Well...it's a little over five years later and so much has changed since this blog began.  The last post left off on a journey to raise money for the film Bipolar.  While a successful fundraiser ensued and much progress was made, the money raised covered the fundraiser itself, as well as the initial stages of pre-production to move the project forward.  With great sadness, it proved to not be the right time for the film to come to fruition and the project was put on hold.

My career in teaching and raising my son remained my focus and I redirected my time and energy fully, back into teaching and being a good father.  So for the last five years I did just that.  While I continued to enjoy my job as a teacher, the students, their families and the people I worked with, something was missing, lacking.  Deep inside I knew there was something else I needed and wanted to pursue.  Over the course of the last year, with a great amount of thought, research and reflection, I felt it was time to follow my instincts and my heart.

For a number of years now I have been doing acting, print modeling and voice over work during my summers off.  18 years ago I wanted to pursue those things as a full-time career, but sadly, I followed the advice of others and not what I passionately wanted to do.  I think we all have things that we 'dream' of doing, but security and simplicity most often take over our decisions to chose our lot in life no matter how bad we want it. 

I was at a point where I didn't want to make the same mistake twice.  My first mistake...not pursuing professional baseball with the vigor and commitment that I could have, with the talents I was blessed with.  I allowed my illness of Bipolar to stand in the way of my abilities to perform and cope emotionally with the challenges I needed to overcome, to reach the next level.  How badly we all want to turn back the clock on our lives so often and in so many ways.  I know I have reflected on that far too often in my life.   I don't want to look back with regret...anymore.  My saving grace and reassurance that I stayed on the right path, is the simple fact that I was blessed with a beautiful, intelligent and wonderful child, thirteen years ago.  I wouldn't change that for anything in the world.

Which brings me to the present.  I didn't want similar regrets of looking back and second-guessing my life all over again.  I didn't want to be 57 years old, retiring and wishing I would have done...something different.  So that time is now.  No more wondering.  No more wishing.  We can sit and dream all we want and the more time we sit and think about it, the more time we have to question our decisions and give others time to talk us out of it.

This is the start of that dream, pursuing it with every ounce of energy I have to give.  No turning back and no regrets.

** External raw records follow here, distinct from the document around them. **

Definition emit_assignment_literals (line : bytes) (keep_full_key : bool) : Step :=
  emit_captures keep_full_key (assignment_literal_re re line).
Definition emit_typed_assignment_literals (line : bytes) : Step :=
  emit_captures false (typed_assignment_literal_re re line).
Definition emit_pairs (line : bytes) (keep_full_key : bool) : Step :=
  emit_captures keep_full_key (pair_literal_re re line).
Definition emit_type_literals (line : bytes) : Step :=
  emit_captures false (type_literal_re re line).

Definition contains_byte (b : byte) (l : bytes) : bool := existsb (eqb_byte b) l.

Definition emit_assignment_lists (line : bytes) (keep_full_key : bool) : Step :=
  match assignment_any_re re line with
  | Some (Some key, Some rhs) =>
    if contains_byte (bc ",") rhs || contains_byte (bc "[") rhs || contains_byte (bc "{") rhs then
      try_each (fun value => emit_value key value keep_full_key false) (extract_literal_values rhs false)
    else proceed
  | _ => proceed
  end.

Definition emit_brace_list_assignments (line : bytes) : Step :=
  try_each (fun '(key, body) =>
    match key, body with
    | Some key, Some body =>
      try_each (fun value => emit_value key value false false) (extract_literal_values body false)
    | _, _ => proceed
    end) (brace_list_assign_re re line).

(** The first two values of a call, when the first looks like a key. *)
Definition emit_embedded (values : list bytes) : Step :=
  match values with
  | v0 :: second :: _ =>
    let first := trim_while (eqb_byte APOS) (trim_while (eqb_byte QUOTE) v0) in
    if looks_like_embedded_key first then emit_value first second true false else proceed
  | _ => proceed
  end.

Definition emit_call (keep_full_assign_key : bool) (caps : option bytes * option bytes * option bytes) : Step :=
  match caps with
  | (assign_key, Some call, Some args) =>
    match extract_literal_values args false with
    | [] => proceed
    | values =>
      andthen
        (match assign_key with
         | Some key => try_each (fun value => emit_value key value keep_full_assign_key false) values
         | None => proceed
         end)
        (andthen
          (try_each (fun value => emit_value (normalize_call_name call) value true false) values)
          (emit_embedded values))
    end
  | _ => proceed
  end.
Definition emit_calls (line : bytes) (keep_full_assign_key : bool) : Step :=
  try_each (emit_call keep_full_assign_key) (call_re re line).

(** ** The languages *)

Inductive Language :=
  Bash | C | CSharp | Cpp | Css | Go | Html | Java | JavaScript | Php | Python | Ruby | Rust | Toml
| TypeScript | Yaml.

Definition each_context_line (text : bytes) (f : bytes -> Step) : Step :=
  try_each (fun c => f (as_ref c)) (context_lines text).

Definition extract_bash (text : bytes) : Step :=
  try_each (fun line => emit_assignment_literals line false) (lines (strip_comments text shell)).

Definition extract_python (text : bytes) : Step :=
  each_context_line (strip_comments text python) (fun line =>
    andthen (emit_assignment_literals line false)
      (andthen (emit_pairs line true) (emit_calls line false))).

(** Ruby and PHP differ by the comment style only. *)
Definition emit_script_line (line : bytes) : Step :=
  andthen (emit_assignment_literals line false)
    (andthen (emit_assignment_lists line false) (emit_calls line false)).
Definition extract_ruby (text : bytes) : Step :=
  each_context_line (strip_comments text hash_only) emit_script_line.
Definition extract_php (text : bytes) : Step :=
  each_context_line (strip_comments text php) emit_script_line.

Definition yaml_key (key : bytes) : bytes := trim (trim_start_while (eqb_byte (bc "-")) key).
Definition emit_yaml_line (line : bytes) : Step :=
  let trimmed := trim line in
  if bytes_eqb trimmed [] || (starts_with (bs "-") trimmed && negb (contains_byte (bc ":") trimmed)) then proceed
  else
    match split_mapping_pair trimmed with
    | Some (key, value) => emit_value (yaml_key key) value true true
    | None => proceed
    end.
Definition extract_yaml (text : bytes) : Step :=
  try_each emit_yaml_line (lines (strip_comments text hash_only)).

Definition emit_toml_line (line : bytes) : Step :=
  let trimmed := trim line in
  if bytes_eqb trimmed [] || starts_with (bs "[") trimmed then proceed
  else
    match split_assignment trimmed (bc "=") with
    | Some (key, value) => emit_value key value true false
    | None => proceed
    end.
Definition extract_toml (text : bytes) : Step :=
  try_each emit_toml_line (lines (strip_comments text hash_only)).

Definition when (b : bool) (m : Step) : Step := if b then m else proceed.

Definition extract_javascript_like (text : bytes) (include_type_literals : bool) : Step :=
  each_context_line (strip_comments text (with_backticks c_style)) (fun line =>
    andthen (when include_type_literals (emit_typed_assignment_literals line))
      (andthen (emit_assignment_literals line false)
        (andthen (emit_pairs line false)
          (andthen (when include_type_literals (emit_type_literals line))
            (andthen (emit_assignment_lists line false) (emit_calls line false)))))).

Definition extract_rust (text : bytes) : Step :=
  each_context_line (strip_comments text c_style) (fun line =>
    andthen (emit_typed_assignment_literals line)
      (andthen (emit_assignment_literals line false) (emit_calls line false))).

Definition c_comment_style (language : Language) : CommentStyle :=
  match language with
  | CSharp => with_verbatim_strings c_style
  | Go => with_backticks c_style
  | _ => c_style
  end.
Definition is_cpp (language : Language) : bool := match language with Cpp => true | _ => false end.
Definition extract_c_style (text : bytes) (language : Language) : Step :=
  each_context_line (strip_comments text (c_comment_style language)) (fun line =>
    andthen (emit_assignment_literals line false)
      (andthen (emit_brace_list_assignments line)
        (when (negb (is_cpp language && looks_like_cpp_ctor_initializer_line line)) (emit_calls line false)))).

Definition stream_context_candidates (source : bytes) (language : Language) : Step :=
  let text := from_utf8_lossy source in
  match text with
  | [] => proceed
  | _ =>
    match language with
    | Bash => extract_bash text
    | Python => extract_python text
    | Ruby => extract_ruby text
    | Php => extract_php text
    | Yaml => extract_yaml text
    | Toml => extract_toml text
    | JavaScript => extract_javascript_like text false
    | TypeScript => extract_javascript_like text true
    | Rust => extract_rust text
    | C | CSharp | Cpp | Go | Java => extract_c_style text language
    | Css | Html => proceed
    end
  end.

End Emission.

(** ** The sequence of candidates *)

(** Feed a list to the callback until it refuses one. *)
Fixpoint feed {S} (sink : bytes -> S -> bool * S) (cs : list bytes) (s : S) : Flow * S :=
  match cs with
  | [] => (Continue, s)
  | c :: cs => let '(more, s) := sink c s in if more then feed sink cs s else (Break, s)
  end.

Definition is_candidate (c : bytes) : Prop :=
  exists key value, key <> [] /\ value <> [] /\ c = key ++ SEPARATOR ++ value.

(** An extraction, whatever the callback: it does not panic, and what it does is
    to feed a list of candidates that does not depend on the callback. *)
Definition Extraction : Type := forall S, (bytes -> S -> bool * S) -> @Step S.
Definition emits (m : Extraction) : Prop :=
  exists cs, Forall is_candidate cs /\ forall S sink s, m S sink s = Some (feed sink cs s).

No more wondering, wishing or second guessing.  I know it is an incredible leap of faith and I am willing and ready to take it.  I have to say, it is a feeling that is almost indescribable.  A tremendous, emotional weight has been lifted from my shoulders.  I wake up everyday now excited about what I am going to do, to accomplish and experience.  I know there will be challenges like any other job I have ever had, and I know there will always be people who doubt, criticize, have opinions and will question my decisions.  So be it!  My days of worrying about what other people think are behind me.  They have to be or I will never move forward to where I want to be.

All I know is that I am going to enjoy every possible moment I can...make a difference or positive impact in the lives of those I meet and share my experiences with...and most importantly...live each day with no regrets.